## WHAT IS REQUIRED
Everything from the line with "assert (ep_births b" to the end of the data below must be returned exactly as it is, and nothing besides.

## RECORDS PROVIDED
*** Begin section ***
Lemma listener_close_complete_witness : ∃ w j c,
  listening listen_cf w ∧ w.(w_closers) !! j = Some GDone ∧ w.(w_lives) !! 0%nat = Some c ∧ c.(lc_life).(lf_sock) = SockClosed.
Proof.
  destruct (close_finishes listen_cf lrun_9 (listening_inv _ _ lrun_listening) ltac:(discriminate)) as (w & j & R & Hj).
  assert (listening listen_cf w) as Hw.
  { destruct lrun_listening as [pacers H]. exists pacers. etrans; [exact H|by apply lown_world]. }
  destruct (lookup_lt_is_Some_2 w.(w_lives) 0) as [c Hc]; [apply lown_length_star in R; exact R|].
  destruct (listener_close_complete listen_cf w j Hw Hj) as [_ H]. destruct (H 0%nat c Hc) as [Hs _].
  exists w, j, c. exact (conj Hw (conj Hj (conj Hc Hs))).
Defined.
(** A client sends 250 bytes in three frames, two parity frames and a FIN.
    The first frame is lost, the second arrives twice, the third comes first
    and coalesced with the FIN: the parity makes up for the loss.  The server
    reads it all and answers on the same stream. *)
Definition net_cfg : config := WithFEC 2 (WithBatchSize 2 (WithMaxDatagramSize 140 defaultConfig)).
Definition net_client : cenv := example_env net_cfg true.
Definition net_server : cenv := example_env net_cfg false.
Definition net_script : list net_op :=
  [ NDo true KOpen; NDo true (KWrite 1 (replicate 100 1 ++ replicate 100 2 ++ replicate 50 3)); NDo true (KCloseWrite 1);
    NCarry false [[5; 2]; [3]; [1; 1]]%nat; NDo false KAccept; NDo false (KRead 1 300); NDo false (KWrite 1 [9; 8]);
    NCarry true [[4; 0]; [4]]%nat; NDo true (KRead 1 1) ].
Lemma net_compatible : compatible net_client net_server.
Proof.
  assert (∀ isClient, env_ok (example_env net_cfg isClient)) as He.
  { intros isClient. split; [|done|done]. apply tx_setup_ok; [split; vm_compute; naive_solver|done|by intros _]. }
  by split; [apply He|apply He| | |].
Qed.
Definition net_goal (a b : endpoint) : bool :=
  match b.(ep_conn).(cn_streams) !! 1 with
  | Some st => negb st.(st_read).(readCanceled) && match reads net_server b.(ep_conn) st 1 with ReadErr e => bool_decide (e = io_EOF) | _ => false end
  | None => false
  end && forallb (λ x, match x with SentData _ _ (Some _) => false | _ => true end) (stream_log a.(ep_conn) 1) &&
  forallb (λ x, match x with SentData _ _ (Some _) => false | _ => true end) (stream_log b.(ep_conn) 1) &&
  bool_decide (Zlen (payloads (stream_log a.(ep_conn) 1)) = 3) && bool_decide (Zlen (payloads (stream_log b.(ep_conn) 1)) = 1) &&
  bool_decide (ep_births b 1 = 1%nat) && bool_decide (ep_read b 1 = replicate 100 1 ++ replicate 100 2 ++ replicate 50 3) && bool_decide (ep_read a 1 = [9]).
Lemma net_script_goal : net_check net_client net_server net_script net_goal = true.
Proof. vm_compute. reflexivity. Qed.
Lemma good_check L n : forallb (λ x, match x with SentData _ _ (Some _) => false | _ => true end) L = true → Zlen (payloads L) = n → n + 1 < 2 ^ 32 → good L.
Proof.
  intros H1 <- H2. split; [|done]. apply Forall_forall. intros x Hx%list_elem_of_In. rewrite forallb_forall in H1. specialize (H1 x Hx).
  by destruct x as [? ? []| |].
Qed.
Lemma network_delivers_witness : ∃ a b, linked net_client net_server a b ∧
  ep_written a 1 = replicate 100 1 ++ replicate 100 2 ++ replicate 50 3 ∧ ep_read b 1 = ep_written a 1 ∧
  ep_read a 1 = [9] ∧ [9] `prefix_of` ep_written b 1.
Proof.
  destruct (net_check_spec _ _ _ _ net_script_goal) as (a & b & Hl & HP). unfold net_goal in HP. rewrite !andb_true_iff in HP.
  destruct HP as (((((((H1 & H2) & H3) & H4%bool_decide_eq_true) & H5%bool_decide_eq_true) & H6%bool_decide_eq_true) & H7%bool_decide_eq_true) & H8%bool_decide_eq_true).
  destruct (b.(ep_conn).(cn_streams) !! 1) as [st|] eqn:Hst; [|done]. apply andb_true_iff in H1 as [Hc%negb_true_iff Hr].
  destruct (reads net_server (ep_conn b) st 1) as [| |e] eqn:Hrd; try done. apply bool_decide_eq_true in Hr as ->.
  destruct (network_delivers net_client net_server a b 1 net_compatible Hl (or_introl eq_refl) (good_check _ 3 H2 H4 eq_refl)) as [_ He].
  specialize (He eq_refl st 1 Hst Hc ltac:(lia) Hrd).
  assert (ep_births b 1 ≤ 1)%nat as Hb by lia.
  destruct (network_delivers net_server net_client b a 1 (compatible_sym _ _ net_compatible) (linked_sym _ _ _ _ Hl) (or_intror Hb) (good_check _ 1 H3 H5 eq_refl)) as [Hp _].
  exists a, b. rewrite H8 in Hp. rewrite <- He, H7. done.
Defined.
*** End section ***
## TASK OUTPUT
  assert (ep_births b 1 ≤ 1)%nat as Hb by lia.
  destruct (network_delivers net_server net_client b a 1 (compatible_sym _ _ net_compatible) (linked_sym _ _ _ _ Hl) (or_intror Hb) (good_check _ 1 H3 H5 eq_refl)) as [Hp _].
  exists a, b. rewrite H8 in Hp. rewrite <- He, H7. done.
Defined.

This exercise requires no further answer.